In general, I am interested in understanding the neural basis of the representation of external space, and how we move into it. Two specific problems arise regarding the perception of extra-personal space, when compared for instance with vision. First, there is no specific "space sensor": the information through which space is perceived are by essence multisensory, involving visual, somatosensory as well as vestibular inputs. Second, these informations vary constantly while we move in our environment, and despite this fact, the external world appears to be stable.

My research more particularly focuses on understanding how multisensory informations are combined to lead to the representation of the space around us, and how this representation is being updated during movement so that the world appears to be stable. In a second line of thoughts, I am also interested in understanding how visual motion of objects is processed in the brain -with single neurons as well as neuronal populations-, and how we can interact in space with moving objects.

 

The parietal cortex has been know since the 50's to be implicated in the representation of space, when neurologists like Critchley described specific spatial deficits caused by parietal lesions, namely the hemineglect syndrome. In the mid 80's, it was shown that the neglect of one hemispace by parietal patients could be completely canceled by caloric stimulation of the inner ear (thus stimulating the head movement related sensors: the vestibular system). Despite this spectacular effect, very little neurophysiological research has been dealing with that question. Thus a large part of my neurophysiological work has focused on identifying and analyzing vestibular responses in the parietal cortex. This work is realized with Werner Graf.

 

There are two major functionnal differences between pathways for the "classical" senses like vision and our "un-noticed" sense that is our sense of balance. (1) Unlike as for vision, there is no primary vestibular cortex, but a network of more than 5 cortical areas receive input from the vestibular thalamus (ventral postero-lateral and inferior nuclei). (2) As soon as the first central relay (vestibular nuclei), vestibular signals are "multiplexed" with informations from other modalities, namely visual and eye movement signals. Therefore, the "vestibular" signals reaching the cortex are in essence multisensory.

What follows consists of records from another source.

(** * DB Builder AI: the two-stage extraction pipeline of [backend/ai/main.py]

    A shallow embedding of the image normaliser ([process_image]), of the
    declared output models ([Column], [Table], [Relationship],
    [DatabaseSchema]) and of the boundary operation ([generate_schema]),
    followed by the properties of the design document that concern them.

    Effects are explicit: a computation yields the events it performed
    (log lines, the upload read, the two upstream calls) and either an
    exception or a value.  What the program only consumes -- the image
    codec, the two model endpoints, the text of an exception -- is an
    interface whose operations the theorems quantify over. *)

From Stdlib Require Import String Ascii List ZArith NArith QArith Lia Bool.
From Stdlib Require Import Decimal DecimalString.
From Stdlib Require Strings.Byte.
Import ListNotations.
Close Scope Q_scope.
Open Scope string_scope.
Open Scope list_scope.
Set Warnings "-register-all".

Definition bytes : Type := list Byte.byte.

(** ** Python's [base64.b64encode] (RFC 4648, standard alphabet, padded) *)

Module base64.

Definition alphabet : string :=
  "ABCDEFGHIJKLMNOPQRSTUVWXYZabcdefghijklmnopqrstuvwxyz0123456789+/".

Definition digit (n : N) : ascii :=
  match String.get (N.to_nat n) alphabet with
  | Some c => c
  | None => "="%char
  end.

(** The 6-bit field of the 24-bit group [g] that starts at bit [sh]. *)
Definition sextet (g : N) (sh : N) : ascii :=
  digit (N.land (N.shiftr g sh) 63).

Fixpoint b64encode (s : bytes) : string :=
  match s with
  | [] => ""
  | [a] =>
      let g := N.shiftl (Byte.to_N a) 16 in
      String (sextet g 18) (String (sextet g 12) "==")
  | [a; b] =>
      let g := N.lor (N.shiftl (Byte.to_N a) 16) (N.shiftl (Byte.to_N b) 8) in
      String (sextet g 18) (String (sextet g 12) (String (sextet g 6) "="))
  | a :: b :: c :: rest =>
      let g := N.lor (N.lor (N.shiftl (Byte.to_N a) 16)
                            (N.shiftl (Byte.to_N b) 8)) (Byte.to_N c) in
      String (sextet g 18) (String (sextet g 12)
        (String (sextet g 6) (String (sextet g 0) (b64encode rest))))
  end.

End base64.

(** ** JSON values, as the extraction model's output is parsed *)

Inductive json :=
| JNull
| JBool (b : bool)
| JNum (q : Q)
| JStr (s : string)
| JArr (items : list json)
| JObj (members : list (string * json)).

(** Member lookup in a parsed object: of a repeated key the last one wins. *)
Fixpoint get (key : string) (members : list (string * json)) : option json :=
  match members with
  | [] => None
  | (k, v) :: rest =>
      match get key rest with
      | Some later => Some later
      | None => if String.eqb key k then Some v else None
      end
  end.

(** ** Exceptions *)

Inductive loc_item :=
| Key (name : string)
| Idx (i : nat).

(** One line of a pydantic [ValidationError]: where, and which rule failed. *)
Record ErrorDetails := { loc : list loc_item; err_type : string }.

(** The exceptions of the program, all of them subclasses of [Exception]. *)
Inductive exn :=
| TypeError (msg : string)
| IndexError (msg : string)
| LibraryError (cls msg : string)
| ValidationError (title : string) (errors : list ErrorDetails)
| ValidationExhaustion (attempts : nat) (errors : list ErrorDetails)
| HTTPException (status_code : Z) (detail : string).

(** ** Chat messages and observable events *)

Inductive part :=
| TextPart (text : string)
| ImageUrlPart (url : string).

Inductive content_t :=
| Text (s : string)
| Parts (ps : list part)
| RawOutput (raw : option json)
| Feedback (e : exn).

Record message := { role : string; content : content_t }.

Inductive event :=
| Log (level msg : string)
| FileRead
| ChatCall (model : string) (messages : list message) (max_tokens : Z)
| StructuredCall (model : string) (messages : list message).

(** ** Computations: the events performed, then an exception or a value *)

Definition M (A : Type) : Type := (list event * (exn + A))%type.

Definition ret {A} (a : A) : M A := ([], inr a).

Definition bind {A B} (m : M A) (k : A -> M B) : M B :=
  match m with
  | (t, inl e) => (t, inl e)
  | (t, inr a) => let (t', r) := k a in (t ++ t', r)
  end.

Definition raise {A} (e : exn) : M A := ([], inl e).

Definition lift {A} (r : exn + A) : M A := ([], r).

Definition emit (ev : event) : M unit := ([ev], inr tt).

(** [try: m  except Exception as e: h e] *)
Definition try_except {A} (m : M A) (h : exn -> M A) : M A :=
  match m with
  | (t, inl e) => let (t', r) := h e in (t ++ t', r)
  | (t, inr a) => (t, inr a)
  end.

Definition trace {A} (m : M A) : list event := fst m.
Definition outcome {A} (m : M A) : exn + A := snd m.

Declare Scope py_scope.
Delimit Scope py_scope with py.
Notation "x <- m ;; k" := (bind m (fun x => k))
  (at level 100, m at next level, right associativity) : py_scope.
Notation "m ;;; k" := (bind m (fun _ => k))
  (at level 100, right associativity) : py_scope.
Open Scope py_scope.

Definition logger_info (msg : string) : M unit := emit (Log "INFO" msg).
Definition logger_error (msg : string) : M unit := emit (Log "ERROR" msg).

(** ** Python values that [getpixel] can return, and the builtin [sum] *)

Inductive pyvalue :=
| PyInt (n : Z)
| PyTuple (items : list Z).

(** [sum(v)] iterates over [v]; an [int] is not iterable. *)
Definition sum (v : pyvalue) : exn + Z :=
  match v with
  | PyInt _ => inl (TypeError "'int' object is not iterable")
  | PyTuple items => inr (fold_left Z.add items 0%Z)
  end.

(** ** Pillow images *)

Inductive mode := L | RGB.

(** An image in one of the two modes the normaliser works in: its size
    (width, height) and its pixels in row-major order. *)
Inductive image :=
| ImageL (size : nat * nat) (data : list Z)
| ImageRGB (size : nat * nat) (data : list (Z * Z * Z)).

Definition image_mode (im : image) : mode :=
  match im with ImageL _ _ => L | ImageRGB _ _ => RGB end.

(** ITU-R 601-2 luma, in Pillow's fixed-point form. *)
Definition rgb2l (p : Z * Z * Z) : Z :=
  let '(r, g, b) := p in
  Z.shiftr (r * 19595 + g * 38470 + b * 7471 + 32768) 16.

Definition convert (m : mode) (im : image) : image :=
  match m, im with
  | L, ImageL sz d => ImageL sz d
  | L, ImageRGB sz d => ImageL sz (map rgb2l d)
  | RGB, ImageL sz d => ImageRGB sz (map (fun v => (v, v, v)) d)
  | RGB, ImageRGB sz d => ImageRGB sz d
  end.

Definition merge_bands (r g b : list Z) : list (Z * Z * Z) :=
  map (fun '(x, (y, z)) => (x, y, z)) (combine r (combine g b)).

(** What the program takes from Pillow without defining it: the decoder
    behind [Image.open] (with the lazy load that [convert] forces), the
    resampling filter of [resize] on one band, [ImageOps.autocontrast] and
    the PNG encoder behind [image.save]. *)
Class Pillow := {
  Image_open : bytes -> exn + image;
  resample : nat * nat -> nat * nat -> list Z -> list Z;
  resample_length : forall src dst band,
    length (resample src dst band) = (fst dst * snd dst)%nat;
  autocontrast : image -> exn + image;
  save_png : image -> exn + bytes
}.

Section Normalizer.
Context {pil : Pillow}.

(** [im.resize(size)]: every band is resampled; the mode is kept. *)
Definition resize (size : nat * nat) (im : image) : image :=
  match im with
  | ImageL sz d => ImageL size (resample sz size d)
  | ImageRGB sz d =>
      ImageRGB size
        (merge_bands (resample sz size (map (fun p => fst (fst p)) d))
                     (resample sz size (map (fun p => snd (fst p)) d))
                     (resample sz size (map snd d)))
  end.

(** [im.getpixel((x, y))]: a number for a single-band image, a tuple for
    a multi-band one. *)
Definition getpixel (im : image) (xy : nat * nat) : exn + pyvalue :=
  let '(x, y) := xy in
  let out_of_range := inl (IndexError "image index out of range") in
  match im with
  | ImageL (w, h) d =>
      if (x <? w)%nat && (y <? h)%nat then
        match nth_error d (y * w + x) with
        | Some v => inr (PyInt v)
        | None => out_of_range
        end
      else out_of_range
  | ImageRGB (w, h) d =>
      if (x <? w)%nat && (y <? h)%nat then
        match nth_error d (y * w + x) with
        | Some (r, g, b) => inr (PyTuple [r; g; b])
        | None => out_of_range
        end
      else out_of_range
  end.

(** [ImageOps.invert]: the lookup table [255 - i] on every band. *)
Definition invert (im : image) : image :=
  match im with
  | ImageL sz d => ImageL sz (map (fun v => 255 - v)%Z d)
  | ImageRGB sz d =>
      ImageRGB sz (map (fun '(r, g, b) => (255 - r, 255 - g, 255 - b))%Z d)
  end.

(** The body of the [try] block of [process_image]. *)
Definition process_image_try (image_bytes : bytes) : M string :=
  opened <- lift (Image_open image_bytes) ;;
  let image := convert RGB opened in
  px <- lift (getpixel (resize (1, 1)%nat (convert L image)) (0, 0)%nat) ;;
  brightness <- lift (sum px) ;;
  image <- (if (brightness <? 128)%Z
            then (logger_info "🌑 Dark mode detected. Inverting." ;;;
                  ret (invert image))
            else ret image) ;;
  image <- lift (autocontrast image) ;;
  buffer <- lift (save_png image) ;;
  ret (base64.b64encode buffer).
Lemma head_index_nonempty {A : Type} (df : DataFrame A) :
  rows df <> [] -> exists first last_date,
    head (index df) = Some first /\ last (index df) = Some last_date.
Proof.
  unfold index. destruct (rows df) as [|r rs] eqn:E; [done|]. intros _.
  exists (fst r). destruct (last (map fst (r :: rs))) eqn:L.
  - eauto.
  - apply last_None in L. discriminate.
Qed.

(** ** The duration check *)

Lemma check_duration_positive (n : Z) :
  0 < n -> check_duration (PyInt n) = Ok n.
Proof.
  intros Hn. unfold check_duration. cbn.
  destruct (Z.leb_spec n 0); [lia | reflexivity].
Qed.

Lemma check_duration_nonpositive (n : Z) :
  n <= 0 -> check_duration (PyInt n) = Raise (duration_error (PyInt n)).
Proof.
  intros Hn. unfold check_duration. cbn.
  destruct (Z.leb_spec n 0); [reflexivity | lia].
Qed.

Lemma check_duration_float (f : float) :
  check_duration (PyFloat f) = Raise (duration_error (PyFloat f)).
Proof. unfold check_duration. cbn. destruct (float_le_int f 0); reflexivity. Qed.

Lemma check_duration_bool (b : bool) :
  check_duration (PyBool b) = Raise (duration_error (PyBool b)).
Proof. destruct b; reflexivity. Qed.

Lemma check_duration_Ok (v : pyval) (n : Z) :
  check_duration v = Ok n <-> v = PyInt n /\ 0 < n.
Proof.
  split.
  - destruct v; cbn; try discriminate.
    + destruct (Z.b2z b <=? 0); discriminate.
    + destruct (Z.leb_spec n0 0); cbn; [discriminate|]. intros [= ->]. split; [done|lia].
    + destruct (float_le_int f 0); discriminate.
  - intros [-> Hn]. by apply check_duration_positive.
Qed.
(** What the loop returns: the first name of the sequence that is free. *)
Lemma while_name_taken_Some (used : list string) (original_name : string) :
  forall (fuel : nat) (name : string) (c : N) (r : string),
    while_name_taken fuel used original_name name c = Some r ->
    (r ∉ used) /\
    (((name ∉ used) /\ r = name) \/
     ((name ∈ used) /\ exists i, i < fuel /\
        r = candidate original_name (c + N.of_nat i) /\
        forall j, j < i -> candidate original_name (c + N.of_nat j) ∈ used)).
Proof.
  induction fuel as [|f IH]; intros name c r; simpl;
    case_bool_decide as Hin; try discriminate; intros H.
  - inversion H; subst. split; [assumption | left; split; [assumption|reflexivity]].
  - apply IH in H as [Hr [[Hfree ->]|[Htaken (i & Hi & -> & Hbefore)]]].
    + split; [assumption|]. right. split; [assumption|].
      exists 0. rewrite N.add_0_r. split; [lia|]. split; [reflexivity|]. lia.
    + split; [assumption|]. right. split; [assumption|].
      exists (S i). split; [lia|]. split.
      * f_equal. lia.
      * intros [|j] Hj.
        -- now rewrite N.add_0_r.
        -- replace (c + N.of_nat (S j))%N with (c + 1 + N.of_nat j)%N by lia.
           apply Hbefore. lia.
  - inversion H; subst. split; [assumption | left; split; [assumption|reflexivity]].
Qed.

(** More names of the sequence than used names cannot all be taken. *)
Lemma taken_candidates_bound (used : list string) (original_name : string)
  (c : N) (n : nat) :
  (forall i, i < n -> candidate original_name (c + N.of_nat i) ∈ used) ->
  n <= length used.
Proof.
  intros H.
  pose (l := map (fun i => candidate original_name (c + N.of_nat i)) (seq 0 n)).
  assert (Hl : length l = n) by (unfold l; now rewrite length_map, length_seq).
  rewrite <- Hl.
  apply submseteq_length, NoDup_submseteq; [apply candidates_NoDup|].
  intros x Hx. apply list_elem_of_In, in_map_iff in Hx as (i & <- & Hi).
  apply H. apply in_seq in Hi. lia.
Qed.

Lemma while_name_taken_terminates (used : list string)
  (original_name name : string) (c : N) (fuel : nat) :
  length used < fuel ->
  exists r, while_name_taken fuel used original_name name c = Some r.
Proof.
  intros Hfuel.
  destruct (while_name_taken fuel used original_name name c) as [r|] eqn:E;
    [eauto|].
  apply while_name_taken_None in E as [_ Hall].
  apply taken_candidates_bound in Hall. lia.
Qed.

Lemma while_name_taken_more_fuel (used : list string) (original_name : string) :
  forall (fuel fuel' : nat) (name : string) (c : N) (r : string),
    while_name_taken fuel used original_name name c = Some r ->
    fuel <= fuel' ->
    while_name_taken fuel' used original_name name c = Some r.
Proof.
  induction fuel as [|f IH]; intros [|f'] name c r; simpl;
    case_bool_decide; try discriminate; try lia; try tauto.
  intros E Hle. apply IH; [assumption | lia].
Qed.

(** The loop exits within the fuel [unique_tab_name] gives it. *)
Lemma unique_tab_name_total (desired : string) (used : list string) :
  exists label, unique_tab_name desired used = Some label.
Proof.
  unfold unique_tab_name. apply while_name_taken_terminates. lia.
Qed.

(** With enough fuel the result does not depend on the fuel. *)
Lemma unique_tab_name_any_fuel (desired : string) (used : list string)
  (label : string) (fuel : nat) :
  unique_tab_name desired used = Some label ->
  length used < fuel ->
  while_name_taken fuel used (PyStr.slice_to 31 desired)
    (PyStr.slice_to 31 desired) 1 = Some label.
Proof.
  unfold unique_tab_name. intros Hr Hfuel.
  destruct (while_name_taken_terminates used (PyStr.slice_to 31 desired)
              (PyStr.slice_to 31 desired) 1 fuel Hfuel) as [r' Hr'].
  destruct (Nat.le_ge_cases fuel (S (length used))) as [Hle|Hge].
  - apply (while_name_taken_more_fuel _ _ _ _ _ _ _ Hr') in Hle. congruence.
  - now apply (while_name_taken_more_fuel _ _ _ _ _ _ _ Hr) in Hge.
Qed.
Lemma raw_format_blocks_one_shot_witness :
  running (Examples.idle Examples.raw_config) = false
  /\ raw_format (config (Examples.idle Examples.raw_config))
  /\ reachable Examples.cam_ok (Examples.idle Examples.raw_config)
               (click SlotContinuous (Examples.idle Examples.raw_config))
  /\ shots (world_of
              (one_shot Examples.cam_ok
                 (click SlotContinuous
                    (Examples.idle Examples.raw_config)))) = 0.
Proof.
  assert (Hraw : raw_format (config (Examples.idle Examples.raw_config))).
  { exists Examples.format_raw. split; reflexivity. }
  assert (Hreach : reachable Examples.cam_ok
                     (Examples.idle Examples.raw_config)
                     (click SlotContinuous
                        (Examples.idle Examples.raw_config))).
  { apply reach_click; [apply reach_start|discriminate]. }
  split; [reflexivity|]. split; [exact Hraw|]. split; [exact Hreach|].
  exact (proj2 (raw_format_blocks_one_shot Examples.cam_ok
                  (Examples.idle Examples.raw_config) _
                  eq_refl Hraw Hreach)).
Defined.

Lemma missing_setting_skipped_witness :
  lookup_fails Examples.bare_config "capturesizeclass"
  /\ lookup_fails (config (Examples.idle Examples.bare_config)) "imageformat"
  /\ init Examples.bare_config
     = Ok tt (mkWorld false Examples.bare_config None 0
                      [CameraInit; CameraGetConfig] [])
  /\ _check_config (Examples.idle Examples.bare_config)
     = Ok true (Examples.idle Examples.bare_config).
Proof.
  assert (H1 : lookup_fails Examples.bare_config "capturesizeclass")
    by reflexivity.
  assert (H2 : lookup_fails (config (Examples.idle Examples.bare_config))
                            "imageformat") by reflexivity.
  pose proof (missing_setting_skipped Examples.cam_ok Examples.bare_config
                (Examples.idle Examples.bare_config)) as [A B].
  split; [exact H1|]. split; [exact H2|].
  split; [exact (A H1)|exact (proj1 (B H2))].
Defined.

Lemma stop_bounds_captures_witness :
  running (Examples.busy Examples.jpeg_config 2) = true
  /\ queue (Examples.busy Examples.jpeg_config 2) = pending 2
  /\ 2 + 2 <= 4
  /\ shots (run Examples.cam_ok 4
                (click SlotContinuous
                   (Examples.busy Examples.jpeg_config 2)))
     <= shots (Examples.busy Examples.jpeg_config 2) + (2 + 1).
Proof.
  split; [reflexivity|]. split; [reflexivity|]. split; [lia|].
  exact (proj2 (proj2 (proj1
           (stop_bounds_captures Examples.cam_ok 2
              (Examples.busy Examples.jpeg_config 2) 4
              eq_refl eq_refl (le_n 4))))).
Defined.

(** C5, as it is worded, fails.  Continuous mode is running with no
    capture event pending and a capture in flight when the stop request
    is issued.  The capture fails and clears [running] itself, so that
    the request, a toggle, is delivered as a request to start: 20 turns
    later 21 captures have been made since the request, where the bound
    is 0 + 1, and continuous mode is still running. *)
Lemma stop_request_restarts_after_failure :
  let w := Examples.busy Examples.jpeg_config 0 in
  let w' := run Examples.cam_recovers 20
                (click SlotContinuous
                   (world_of (event Examples.cam_recovers DoNext w))) in
  running w = true /\ queue w = pending 0
  /\ capture_fails Examples.cam_recovers (shots w)
  /\ running w' = true /\ shots w' = shots w + 21
  /\ ~ shots w' <= shots w + (0 + 1).
Proof.
  cbv zeta. split; [reflexivity|]. split; [reflexivity|].
  split; [reflexivity|]. split; [reflexivity|]. split; [reflexivity|].
  intros H. change (21 <= 1) in H. lia.
Qed.
Lemma prepare_weather_order_witness :
  generate_df ex_wd = Ok tt /\
  prepare_weather ex_zenith ex_dni ex_wd =
    (let* wd1 := adjust_time_stamp ex_wd in
     let* wd2 := recalculate_dni ex_zenith ex_dni wd1 in
     Ok (wd2, [])) /\
  generate_df ex_wd_noadj = Ok tt /\
  (exists wd2, recalculate_dni ex_zenith ex_dni ex_wd_noadj = Ok wd2 /\
     prepare_weather ex_zenith ex_dni ex_wd_noadj = Ok (wd2, [Warning dni_warning])).
Proof.
  split; [vm_compute; reflexivity|]. split.
  - apply (proj1 (prepare_weather_order ex_zenith ex_dni ex_wd
                    ltac:(vm_compute; reflexivity))); reflexivity.
  - split; [vm_compute; reflexivity|].
    apply (proj2 (prepare_weather_order ex_zenith ex_dni ex_wd_noadj
                    ltac:(vm_compute; reflexivity))); reflexivity.
Defined.

Lemma recalculate_dni_clean_witness :
  (forall g d z, (g =? d)%float = true ->
     ex_dni g d z = 0%float \/ ex_dni g d z = neg_zero \/ is_nan (ex_dni g d z) = true) /\
  exists wd',
    recalculate_dni ex_zenith ex_dni ex_wd = Ok wd' /\
    (forall x, In x (dni (weatherData wd')) -> is_nan x = false /\ x <> neg_zero) /\
    (forall i g d,
        nth_error (ghi (weatherData wd')) i = Some g ->
        nth_error (dhi (weatherData wd')) i = Some d ->
        (g =? d)%float = true ->
        nth_error (dni (weatherData wd')) i = Some 0%float).
Proof.
  assert (Hext : forall g d z, (g =? d)%float = true ->
            ex_dni g d z = 0%float \/ ex_dni g d z = neg_zero \/
            is_nan (ex_dni g d z) = true)
    by (intros g d z Hgd; left; unfold ex_dni; now rewrite Hgd).
  split; [exact Hext|].
  destruct (recalculate_dni ex_zenith ex_dni ex_wd) as [wd'|e] eqn:E.
  - exists wd'. split; [reflexivity|].
    destruct (recalculate_dni_clean ex_zenith ex_dni ex_wd wd' Hext E) as [A [B _]].
    exact (conj A B).
  - assert (Hk : succeeded (recalculate_dni ex_zenith ex_dni ex_wd) = true)
      by (vm_compute; reflexivity).
    rewrite E in Hk. discriminate Hk.
Defined.

Lemma read_in_dat_file_row_count_witness :
  scan_header "try.dat" empty_meta "" ex_small_file = Ok (ex_small_meta, ["t"], ["5"]) /\
  m_Hochwert ex_small_meta = Some 2%Z /\ m_Rechtswert ex_small_meta = Some 1%Z /\
  read_table ["t"] ["5"] = Ok [[5%float]] /\
  (exists msg, read_in_dat_file ex_transform "try.dat" ex_small_file = Err (ValueError msg) /\
     infix "try.dat" msg /\ infix (str_nat 1) msg).
Proof.
  split; [vm_compute; reflexivity|]. split; [reflexivity|]. split; [reflexivity|].
  split; [vm_compute; reflexivity|].
  apply (proj1 (read_in_dat_file_row_count ex_transform "try.dat" ex_small_file
                  ex_small_meta ["t"] ["5"] [[5%float]] 2 1
                  ltac:(vm_compute; reflexivity) eq_refl eq_refl
                  ltac:(vm_compute; reflexivity))).
  cbn. lia.
Defined.

Lemma read_in_dat_file_timestamps_witness :
  exists wd, read_in_dat_file ex_transform "try.dat" ex_full_file = Ok wd /\
  Forall (fun l => Z.of_nat l = 8760%Z) (column_lengths (weatherData wd)) /\
  (forall i j a b, (i < j)%nat ->
     nth_error (timeStamps (weatherData wd)) i = Some a ->
     nth_error (timeStamps (weatherData wd)) j = Some b ->
     (ts_utc a < ts_utc b)%Z) /\
  (forall i a b,
     nth_error (timeStamps (weatherData wd)) i = Some a ->
     nth_error (timeStamps (weatherData wd)) (S i) = Some b ->
     ts_utc b = (ts_utc a + 60)%Z) /\
  (exists t0, nth_error (timeStamps (weatherData wd)) 0 = Some t0 /\
     civil_from_days (wall t0 / 1440) = (2015%Z, 1%Z, 1%Z) /\
     (wall t0 mod 1440 = 0)%Z) /\
  (forall t, In t (timeStamps (weatherData wd)) -> ts_tz t = (tz wd * 3600)%Z) /\
  tz wd = 1%Z.
Proof.
  destruct (read_in_dat_file ex_transform "try.dat" ex_full_file) as [wd|e] eqn:E.
  - exists wd. split; [reflexivity|].
    exact (read_in_dat_file_timestamps ex_transform "try.dat" ex_full_file wd E).
  - assert (Hk : succeeded (read_in_dat_file ex_transform "try.dat" ex_full_file) = true)
      by (vm_compute; reflexivity).
    rewrite E in Hk. discriminate Hk.
Defined.
(** ** The aggregator *)

Ltac unfold_calls :=
  unfold version_name_reg, build_number, version_name, quickscope_wrapper,
    quickscope_wrapper_ref, unique_ptr_release, RegOpenKeyExA, RegQueryValueExA,
    RegCloseKey, bind, emit, ret in *.

(** Case analysis on the next answer of the registry. *)
Ltac registry_step :=
  match goal with
  | |- context [RegOpenKeyExA_out ?api] =>
      destruct (RegOpenKeyExA_out api) as [? ?]
  | |- context [RegQueryValueExA_out ?api ?name ?buffer] =>
      destruct (RegQueryValueExA_out api name buffer) as [[? ?] ?]
  | |- context [?status =? 0] => is_var status; destruct (status =? 0)
  | |- context [strtok_r ?s ?delims] => destruct (strtok_r s delims) as [? ?]
  end;
  cbn.

Ltac registry_cases := unfold_calls; cbn; repeat registry_step.

Lemma count_if_app (f : event -> bool) (t1 t2 : list event) :
  count_if f (t1 ++ t2) = (count_if f t1 + count_if f t2)%nat.
Proof. induction t1 as [|e t1 IH]; simpl; [done | rewrite IH; lia]. Qed.

(** The registry resolvers do not enter the name resolvers again. *)
Lemma version_name_reg_calls (api : win32) :
  calls "version_name" (trace_of (version_name_reg api)) = 0%nat /\
  calls "version_name_reg" (trace_of (version_name_reg api)) = 1%nat.
Proof. unfold trace_of, calls. by registry_cases. Qed.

Little is known about cortical vestibular networks: neuron networks' architecture can be mapped in a large scale with the help of a self replicating tracer which is rabbies virus. Focal injections of minute quantities of this tracer can progressively unravel the active connections arriving to this location, and help getting a better picture of the head-movement system wiring.

This work is done in collaboration with Gabriella Ugolini and Werner Graf.

 

One prerequisite for a stable representation of space is that, because of delays of sensory processing, the update of the perceived space should begin before a given movement. I studied the predictive behavior, as well as the physiology, of cats while they tracked with their gaze a moving visual target, with Alexej Grantyn, Julien Petit and Alain Berthoz. In relation to this study, I also investigated the prediction of a target trajectory in relation to active and passive movement in humans, with Mark Wexler. Further studies involving a close comparison of animals and humans predictive behaviors are planed.

 

Neural signals consists of series of impulses called spikes, whose generation in response to, for example, a sensory stimulation, appears to be not entirely deterministic, at least at the cortical level. Therefore, one implicit assumption of neurophysiology is that a precise information about the events occurring in the external world is to be obtained by pooling the responses of populations of neurons, such that the intrinsic "randomness or noise" of individual cells is "cleaned up". But this is true only if the neurons are statistically independent, which is certainly not the case in the brain. Thus, a good understanding of how the brain actually works, how neuronal signals are processed by populations of neurons, and how subsequent level have access to the information transmitted by the previous level cannot be based solely on studies of single neurons. The goal of my current research is to understand how information can be transmitted optimally in a statistical sense, given the correlation structure among a population of V1-MT modeled neurons. This work is a collaboration with Alex Pouget.

 

The movement of an object in space is computed from the variations in time of its projection on the retinal surface. For large objects, local motion information (i.e. apparent direction of movement of an object point) is quite often different from the true motion of the moving element. Moreover, neurons dedicated to compute visual motion only do so in a given small region of the visual space (their receptive field). But since they are part of larger networks, their estimation of what is happening in their localized visual world is influenced by events occuring in neighboring retinal regions (non-classical surround).

This work deals with how the brain solves this infamous "aperture problem", in other words how it computes the true motion of an object from localized ambiguous estimates. This work is realized with Gene Stoner.